__Exercise description__
Transcribe, without alteration, only the lines from the one containing "destruct (decide _) as" through the last line of the material, both ends included.

__Extracted data__
Lemma Inv_try_cross_river (c : GC.t) : GC.Inv c -> GC.Inv (GC.try_cross_river c).
Proof.
  intros HI.
  destruct (Boat.is_moving (GC.boat c)) eqn:Hm.
  { rewrite try_cross_river_idle by auto. exact HI. }
  destruct (decide (Boat.passengers (GC.boat c) = [])) as [Hp|Hp].
  { rewrite try_cross_river_idle by auto. exact HI. }
  pose proof (try_cross_river_fields c Hm Hp)
    as (Hst & _ & _ & _ & Hpass & Hsel & Hlm & Hlc).
  pose proof (fun r => deref_try_cross_river c r Hm Hp) as Hd.
  destruct HI as [Lm Lc Ty Cm Cc Nd Ps Ib Se Le].
  assert (HI : GC.Inv c) by (constructor; assumption).
  constructor.
  - congruence.
  - congruence.
  - intros r ch. rewrite Hd. destruct (decide _); [|apply Ty].
    destruct (GC.deref r c) as [ch0|] eqn:E; [|discriminate].
    simpl. intros [= <-]. simpl. apply Ty, E.
  - rewrite count_side_3 by congruence.
    change (GC.missionaries (GC.try_cross_river c) !! 0%nat)
      with (GC.deref (MRef 0) (GC.try_cross_river c)).
    change (GC.missionaries (GC.try_cross_river c) !! 1%nat)
      with (GC.deref (MRef 1) (GC.try_cross_river c)).
    change (GC.missionaries (GC.try_cross_river c) !! 2%nat)
      with (GC.deref (MRef 2) (GC.try_cross_river c)).
    rewrite !Hd, !on_side_moved by assumption.
    rewrite Hst, Cm, (count_side_3 _ _ Lm), (m_count_aboard c HI).
    simpl GC.deref.
    destruct (GameState.boat (GC.state c)); simpl; lia.
  - rewrite count_side_3 by congruence.
    change (GC.cannibals (GC.try_cross_river c) !! 0%nat)
      with (GC.deref (CRef 0) (GC.try_cross_river c)).
    change (GC.cannibals (GC.try_cross_river c) !! 1%nat)
      with (GC.deref (CRef 1) (GC.try_cross_river c)).
    change (GC.cannibals (GC.try_cross_river c) !! 2%nat)
      with (GC.deref (CRef 2) (GC.try_cross_river c)).
    rewrite !Hd, !on_side_moved by assumption.
    rewrite Hst, Cc, (count_side_3 _ _ Lc), (c_count_aboard c HI).
    simpl GC.deref.
    destruct (GameState.boat (GC.state c)); simpl; lia.
  - congruence.
  - intros r. rewrite Hpass. intros Hr.
    destruct (Ps r Hr) as (ch & E & Hb & _).
    rewrite Hd, decide_True, E by assumption. simpl. eauto.
  - intros r ch. rewrite Hd, Hpass.
    destruct (decide _) as [Hin|Hin]; [auto|]. apply Ib.
  - congruence.
  - rewrite Hpass. exact Le.
Qed.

__Answer space__
    destruct (decide _) as [Hin|Hin]; [auto|]. apply Ib.
  - congruence.
  - rewrite Hpass. exact Le.
Qed.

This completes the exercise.